Il me chambra quelques minutes alors que nous avancions dans une prairie aux herbes si hautes qu'elles nous arrivaient à la taille, puis il s'arrêta brusquement, croisa les bras et fronça les sourcils.
- Bon, c'est cool, on est dehors, on a plein de choses à manger, mais maintenant monsieur le héros, on fait quoi ?
Sa question me prit au dépourvu. Je me mordis la langue, mal à l'aise.
- Résumons notre situation, reprit-il. Nous n'avons aucun moyen de retrouver Noa, rien, niet, nada, quedalle. Toi comme moi, on doit éviter les villes, au cas où la Team Rocket courre toujours. Toute l'île est dans un état apocalyptique, les gens ont peur. On n'a presque plus d'argent. Et j'ai faim. Qu'est-ce que tu proposes ?
- Prends un sandwich.
Renji s'exécuta de bon cœur, et une fois qu'il eut prit quelques bouchées, il revint sur le problème en question.
- Je suis désolé l'ami, fit-il, la bouche pleine, mais là, je manque d'imagination.
Renji avait une façon de tout prendre en dérision qui me sidérait. Je ne l'avais encore jamais vu angoissé, mal à l'aise, ou quoi que ce soit. Néanmoins je m'avouai à moi-même que ce n'était pas désagréable. Si j'avais été seul, sans doute aurai-je été mort de trouille à l'idée de devoir m'en sortir par mes propres moyens dans ce pays déséquilibré. Mon ami, par sa simple présence, parvenait à me faire dédramatiser de tout ce qui s'était passé, et de tout ce qu'il allait advenir.
- A moins de devenir des bandits de grand chemin comme ils faisaient il y a quelques siècles de ça, fit-il nonchalamment, je vois pas trop.
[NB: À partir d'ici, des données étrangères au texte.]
(* ===== verification/EmitPace.v ===== *)
(** * Data generator: paced emission, src/cp/cpp_emit/emit.cpp

    A sender thread replays its array of tuples at a given rate: after every
    tuple it polls the clock until the time of one emission is over, after every
    batch (the tuples of a millisecond) until the millisecond is over, and it
    stops after a batch that ends past the duration. *)
From S2P Require Import Prelude TimeStamp Platform Log EmitLoad.

Definition POLL_ENQUEUE_OVERHEAD : Z := 1900.

(** What the generator needs of the profiler: channels and the clock; [p_clk]
    counts its readings. *)
Class Profiler (W : Type) := {
  p_clk : W → nat;
  p_openChannel : string → M W Z;    (* ASCII, NET_CONF *)
  p_logTS : Z → Z → M W unit;
  p_getTS : M W timespec
}.

(** A call of the profiler returns, after at most [calls] readings. *)
Class ProfilerLaws (W : Type) `{Env} `{Profiler W} := {
  calls : nat;
  law_getTS w : ∃ w', p_getTS w = (w', Ret (clock (p_clk w))) ∧ p_clk w' = S (p_clk w);
  law_open n w : ∃ w' h, p_openChannel n w = (w', Ret h)
                   ∧ (p_clk w <= p_clk w' <= p_clk w + calls)%nat;
  law_log h x w : ∃ w', p_logTS h x w = (w', Ret tt)
                   ∧ (p_clk w <= p_clk w' <= p_clk w + calls)%nat
}.

(** ** The loops, for any way to send the next tuple *)
Section Loops.
Context `{Env} {S : Type} (getTS : M S timespec) (send_next : M S unit).

(** [do { getTS(&curTime); } while (compareTS(&curTime, &limit) < 0)]. *)
Fixpoint poll_until (waits : nat) (limit : timespec) : M S timespec :=
  match waits with
  | O => spin "the clock does not reach the limit"
  | Datatypes.S waits =>
      curTime ← getTS;
      if compareTS curTime limit <? 0 then poll_until waits limit else mret curTime
  end.

Fixpoint emit_batch (waits : nat) (TS_RESIDUE : timespec) (n : nat)
    (curTime : timespec) : M S timespec :=
  match n with
  | O => mret curTime
  | Datatypes.S n =>
      send_next ;;
      let emitEnd := addTS stale_ts curTime TS_RESIDUE in
      curTime ← poll_until waits emitEnd;
      emit_batch waits TS_RESIDUE n curTime
  end.

Fixpoint emit_rounds (waits rounds : nat) (TS_RESIDUE TS_BUDGET TS_END : timespec)
    (per_ms : nat) (curTime budgetEnd : timespec) : M S unit :=
  match rounds with
  | O => spin "the end of the emission is not reached"
  | Datatypes.S rounds =>
      curTime ← emit_batch waits TS_RESIDUE per_ms curTime;
      let budgetEnd := addTS budgetEnd budgetEnd TS_BUDGET in
      curTime ← poll_until waits budgetEnd;
      if 0 <=? compareTS curTime TS_END then mret tt
      else emit_rounds waits rounds TS_RESIDUE TS_BUDGET TS_END per_ms curTime budgetEnd
  end.
(** ** Closing *)

(** What happens before the wait. *)
Definition close_begin (ch : Z) : M (zworld W) unit :=
  z ← zchan ch;
  if z_tm z =? 0 then mret tt else on_timer (z_tm z) (set_terminate true).

(** [while (!tm->terminated)], while the threads run as in [sched]. *)
Fixpoint close_wait (tm : Z) (sched : list nat) : M (zworld W) unit :=
  t ← timer tm;
  if terminated t then mret tt
  else match sched with
       | [] => spin "the timer thread has not ended"
       | i :: sched => thread_step i ;; close_wait tm sched
       end.

(** What happens after it; [tm->timer_thr] is read through the pointer. *)
Definition close_end (ch : Z) : M (zworld W) unit :=
  z ← zchan ch;
  timer (z_tm z) ;;
  modify (λ s, set_zw_timers (delete (z_tm z) (zw_timers s)) s) ;;
  zprof (p_closeChannel (z_ch_fpc z)) ;;
  modify (λ s, set_zw_chans (delete ch (zw_chans s)) s).

Definition closeZMQChannel (sched : list nat) (ch : Z) : M (zworld W) unit :=
  z ← zchan ch;
  close_begin ch ;;
  (if z_tm z =? 0 then mret tt else close_wait (z_tm z) sched) ;;
  close_end ch.

(** ** TCP channels *)
Definition tcp (ch : Z) : M (zworld W) tcp_vars :=
  s ← get;
  match zw_tcps s !! ch with
  | Some t => mret t
  | None => undefined "no channel at this address"
  end.
Definition put_tcp (ch : Z) (t : tcp_vars) : M (zworld W) unit :=
  modify (λ s, set_zw_tcps (<[ch := t]> (zw_tcps s)) s).

Fixpoint start_clients (n : nat) (ch : Z) (i : Z) (addresses : list string)
    : M (zworld W) unit :=
  match n with
  | O => mret tt
  | S n =>
      match addresses !! Z.to_nat i with
      | None => undefined "vector index out of range"
      | Some a => modify (λ s, set_zw_clients (zw_clients s ++ [(ch, i, a)]) s) ;;
                  start_clients n ch (i + 1) addresses
      end
  end.

Definition mt_run (ch : Z) : M (zworld W) unit :=
  t ← tcp ch;
  if isServer t then mret tt
  else
    put_tcp ch (set_queues (Some (Receiver (open_queues (t_nr_threads t)) 0)) t) ;;
    start_clients (Z.to_nat (t_nr_threads t)) ch 0 (sv_addresses t).

Definition openTCPChannel (isServer : bool) (addresses : list string) (nr_threads : Z)
    : M (zworld W) Z :=
  ch ← new_object;
  build_info ;;
  put_tcp ch (TcpVars addresses isServer nr_threads None None false 0) ;;
  mt_run ch ;;
  mret ch.

(** A client thread up to its loop: its channels, its socket, the first message. *)
Definition mt_client_open (fuel : nat) (address : string) : M (zworld W) (Z * Z * Z) :=
  ch_cli ← zprof (p_openChannel "SwigCPPDGClient      FPC_10MS");
  ch_fl ← zprof (p_openChannel "SwigCPPDGClient     FIRSTLAST");
  ch_fox ← zprof (p_openChannel "SwigCPPDGClient      FOXSTART");
  connect [ZMQ_RCVBUF 12582912] address ;;
  recv_blocking fuel ;;
  zprof (p_logTS ch_fox 1) ;;
  mret (ch_cli, ch_fl, ch_fox).

(** One round of the loop: a message is queued, then logged. *)
Definition mt_client_round (fuel : nat) (ch tid ch_cli ch_fl : Z) : M (zworld W) unit :=
  m ← recv_blocking fuel;
  t ← tcp ch;
  match queues t with
  | None => undefined "no queues"
  | Some r =>
      match client_push (Z.to_nat tid) m r with
      | None => spin "the queue is full"
      | Some r => put_tcp ch (set_queues (Some r) t) ;; zprof (client_logs ch_fl ch_cli)
      end
  end.

(** The single-threaded alternative, which openTCPChannel does not call. *)
Definition send_on (m : string) : M (zworld W) unit :=
  modify (λ s, set_zw_sent (zw_sent s ++ [m]) s).

Definition st_run (fuel : nat) (ch : Z) : M (zworld W) unit :=
  t ← tcp ch;
  if isServer t then
    fpc ← zprof (p_openChannel "SwigCPPDGServer      FPC_10MS");
    (if connectable "tcp://*:0" then mret tt else abort "zmq::error_t") ;;
    zsay ("Entering into a mute state.." +:+ nl) ;;
    put_tcp ch (TcpVars (sv_addresses t) (isServer t) (t_nr_threads t) (queues t)
      (Some (Socket [ZMQ_SNDBUF TCP_BUF_SIZE; ZMQ_IMMEDIATE 1] (Some "tcp://*:0") true)) true fpc) ;;
    send_on init_message ;;
    zsay ("Begin pushing to the downstream pipeline nodes." +:+ nl)
  else
    fpc ← zprof (p_openChannel "SwigCPPDGClient      FPC_10MS");
    match sv_addresses t with
    | [] => undefined "vector index out of range"
    | a :: _ =>
        sock ← connect [ZMQ_RCVBUF TCP_BUF_SIZE] a;
        put_tcp ch (TcpVars (sv_addresses t) (isServer t) (t_nr_threads t) (queues t)
          (Some sock) false fpc) ;;
        recv_blocking fuel ;;
        mret tt
    end.

Definition st_recvStr (fuel : nat) (ch : Z) : M (zworld W) string :=
  t ← tcp ch;
  match t_sock t with
  | None => undefined "no socket"
  | Some _ => m ← recv_blocking fuel; zprof (p_logTS (t_ch_fpc t) 0) ;; mret (c_string m)
  end.

Definition st_cleanup (ch : Z) : M (zworld W) unit :=
  t ← tcp ch;
  match t_sock t with
  | None => undefined "no socket"
  | Some _ => modify (λ s, set_zw_tcps (delete ch (zw_tcps s)) s)
  end.
Definition mt_cleanup (ch : Z) : M (zworld W) unit := st_cleanup ch.

(** The loop of emit: [i] polls were made; what is counted is the polls in vain. *)
Fixpoint emit_loop (n i : nat) (t : tcp_vars) (blocked : Z) : M (zworld W) Z :=
  match n with
  | O => mret blocked
  | S n =>
      if t_item t then
        if writable i then
          send_on (get_jstring i +:+ String "000"%char "") ;; emit_loop n (S i) t blocked
        else emit_loop n (S i) t (i32 (blocked + 1))
      else abort "zmq::error_t: poll of NULL"
  end.

Definition nr_iterations : Z := 1000 * 1000.
Lemma pres_init ch n : pres (initTimeoutVars ch n).
Proof.
  unfold initTimeoutVars.
  apply pres_bind; [apply pres_quiet; quiet|intros s0].
  apply pres_bind; [|intros _; unfold zchan, put_chan, undefined; apply pres_quiet; quiet].
  destruct (_ && _); [|apply pres_quiet; quiet]. cbn [when]. cbv zeta.
  apply pres_bind; [unfold zsay, exit; apply pres_quiet; quiet|intros _].
  match goal with |- pres ?m => assert (∀ s, (zclk s <= zclk (m s).1)%nat
    ∧ (timers_inv s → (zclk (m s).1 <= hi)%nat → timers_inv (m s).1)) as Hall end.
  { intros s. rewrite (bind_Ret new_object _ s (set_zw_next (zw_next s + 1) s) (zw_next s) eq_refl).
    set (s1 := set_zw_next _ s). set (tm := zw_next s1).
    rewrite (bind_Ret new_timer _ s1 (set_zw_timers (<[tm := timer_new]> (zw_timers s1))
      (set_zw_next (zw_next s1 + 1) s1)) tm eq_refl).
    rewrite (bind_Ret (modify _) _ _ _ tt eq_refl). set (s2 := set_zw_tmos _ _).
    destruct (zgetTS_run s2) as (w' & E & Hc). rewrite (bind_Ret _ _ _ _ _ E).
    set (s3 := set_zw_prof w' s2).
    assert (zw_timers s3 !! tm = Some timer_new) as Ht by (simpl; by rewrite lookup_insert_eq).
    rewrite (bind_Ret _ _ _ _ _ (on_timer_run tm (set_elapsed 0) timer_new s3 Ht)).
    set (s4 := set_zw_timers _ s3). unfold start_thread. monad_simpl.
    change (zclk s2) with (zclk s) in *.
    split; [unfold zclk in *; simpl; lia|].
    intros Hs Hle. unfold zclk in Hle. simpl in Hle. rewrite Hc in Hle.
    match goal with |- timers_inv (set_globals _ _ ?x) =>
      enough (timers_inv x) as [J1 J2 J3] by (split; [exact J1|exact J2|exact J3]) end.
    apply (add_thread tm _ timer_new s4).
    - apply (add_timer s s4 tm); try done; [simpl; lia| |unfold zclk in *; simpl; lia].
      simpl. by rewrite insert_insert_eq.
    - simpl. by rewrite lookup_insert_eq.
    - apply (fresh_thread s); [done|simpl; lia].
    - done.
    - split; [done|]. unfold zclk at 1. simpl. rewrite Hc. apply read_now; [done| |done|done].
      by apply clock_range. }
  split; intros s; apply Hall.
Qed.
(** Code on the closure [c] of class [inj] at address [a]. *)
Definition world_obj {E A} (inj : closure E → object) (a : Z) (c : closure E)
    (m : CM E A) : M (world N) A := λ w,
  let '((c', s'), r) := m (c, w_sys w) in
  (set_objs (<[a := inj c']> (objs w)) (set_wsys s' w), r).

Definition deref (a : Z) : M (world N) object :=
  w ← get;
  match objs w !! a with
  | Some o => mret o
  | None => undefined "not a channel"
  end.

(** Code that needs the base class only. *)
Definition on_base {A} (a : Z) (m : ∀ E, CM E A) : M (world N) A :=
  o ← deref a;
  match o with
  | NullObj c => world_obj NullObj a c (m _)
  | IdObj c => world_obj IdObj a c (m _)
  | DownsampleObj c => world_obj DownsampleObj a c (m _)
  | XoYObj c => world_obj XoYObj a c (m _)
  | FirstlastObj c => world_obj FirstlastObj a c (m _)
  | MedianObj c => world_obj MedianObj a c (m _)
  | PCObj c => world_obj PCObj a c (m _)
  | DefectObj c => world_obj DefectObj a c (m _)
  | FoxStartObj c => world_obj FoxStartObj a c (m _)
  | FoxEndObj c => world_obj FoxEndObj a c (m _)
  | BufferObj => world_bst (on_closure a (m _))
  | FPCObj => world_fpw (on_fpc a (m _))
  end.

Definition field {X} (f : ∀ E, closure E → X) (a : Z) : M (world N) X :=
  on_base a (λ E, c ← this; mret (f E c)).
End WorldSetters.

Definition ch_file : string := "channels.cpp".

(** A function pointer is called with a closure of a class it does not expect. *)
Definition bad_cast {S A} : M S A := undefined "closure of another type".

Section Channels.
Context `{Env} `{Libm} `{Qsort} `{Sizes} `{Squash} {N : Type} `{ConfNet N} `{FoxOs}.
(** What the other threads do while a call waits for them. *)
Context (others : M fpw unit) (io_others : M bst unit).
(** The local array [par] of openChannel before it is filled. *)
Context (stale_words : list Z).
J'eus un léger sursaut. Il mordit encore une fois dans son sandwich pendant que l'idée germait dans ma tête. Un grand sourire fendit mon visage.
- Renji, t'es génial.
Sur le coup, il s'arrêta de manger et me regarda d'un air suspicieux, comme s'il cherchait à comprendre où est-ce que je voulais en venir.
- Mmh... marmonna-t-il. Le pays est sans dessus-dessous, c'est une idée complètement farfelue, et dangereuse en plus. Absolument pas raisonnable, ni rationnelle.
Il réfléchit un instant.
- Ouais, ça me plaît bien !
Ce qu'il allait advenir de nous, notre avenir prochain, s'était décidé en l'espace d'une poignée de secondes. Il avait suffit qu'une des idées étranges de Renji lui vienne à l'esprit. « Bandits de grand chemin ». Le terme me convenait, et acheva de nous empêtrer dans l'illégalité. Nous allions donc commencer à vivre aux dépends des autres, en attendant d'avoir un signe de Noa ou de la Team Rocket. Renji, enchanté par cette perspective, prit tout de suite les devants, et je le suivis sans peine. C'est ainsi que, plus communément, nous devînmes « des voyous ».